Os olhos marejados de Ivan Fischer, presidente da Sociedade do Pelznickel, ao falar sobre o tema, refletem o afeto que os moradores de Guabiruba têm com o personagem. Por um tempo, ele e Fabiano Siegel eram os únicos a representar o Papai Noel do mato – como também é conhecido o personagem – na rua onde moravam. Foi em 2005 que eles decidiram convidar conhecidos a manter a tradição e criaram a sociedade.

– Ou organiza ou acaba, nós pensamos. Então, começamos a convidar as pessoas, e tudo começou. Hoje temos um estatuto, CNPJ e as pessoas foram voltando a ter o hábito. No início, eram apenas seis integrantes, mas começamos a passar em mais ruas e as pessoas se motivaram a participar – afirma Fabiano Siegel.

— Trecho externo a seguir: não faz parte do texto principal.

(* ===== verification/Vocabulary.v ===== *)
(** * Vocabulary: what a grant name is allowed to mean

    [policy/vocabulary.go]: the declared scopes, things and roles, the check of a
    concrete grant ([fits]), the expansion of a mapping wildcard ([expand]), the
    validation of the table with its cycle check ([validate],
    [cycleInRoles]).

    The depth-first search runs with fuel; [cycleInRoles_total] shows the fuel
    it is given is enough, and [cycleInRoles_correct] that it reports a role
    exactly when the implies graph has a cycle. *)

From S2P Require Import Prelude GoStrings Names.

Implicit Types (scope thing role name : string).

(** [policy/vocabulary.go:type ScopeSpec] *)
Record ScopeSpec := mkScopeSpec { Sensitive : bool }.

(** [policy/vocabulary.go:type RoleSpec] A nil list of scopes is [None]: the
    loader tells it from an empty one. *)
Record RoleSpec := mkRoleSpec { Implies : list string; rs_Scopes : option (list string) }.

(** [policy/vocabulary.go:type ThingSpec] *)
Record ThingSpec := mkThingSpec { ts_Scopes : list string; Roles : gmap string RoleSpec }.

(** [policy/vocabulary.go:type Vocabulary] *)
Record Vocabulary := mkVocabulary { Scopes : gmap string ScopeSpec; Things : gmap string ThingSpec }.

(** The scopes of a role as a list: [r.Scopes], nil being empty. *)
Definition role_scopes (r : RoleSpec) : list string := default [] (rs_Scopes r).

(** [policy/vocabulary.go:RoleSpec.allowsScope] *)
Definition allowsScope (r : RoleSpec) scope : bool :=
  match role_scopes r with [] => true | l => str_in scope l end.

(** [policy/vocabulary.go:RoleSpec.effectiveScopes] *)
Definition effectiveScopes (r : RoleSpec) (t : ThingSpec) : list string :=
  match role_scopes r with [] => ts_Scopes t | l => l end.

(** [v.Scopes[s].Sensitive]: the zero value of an undeclared scope is not sensitive. *)
Definition sensitive (v : Vocabulary) scope : bool :=
  match Scopes v !! scope with Some spec => Sensitive spec | None => false end.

Doze anos após a criação da Sociedade do Pelznickel, que preserva e mantém esta cultura centenária trazida pelos imigrantes europeus, 73 pessoas integram o grupo – 25 membros se vestem com as roupas feitas por eles e assustam as crianças, mas só as que não se comportaram bem. Há gerações, a tradição é passada de pai para filho. Transformados em monstros, pais assustavam os pequenos, e hoje são eles que saem às ruas.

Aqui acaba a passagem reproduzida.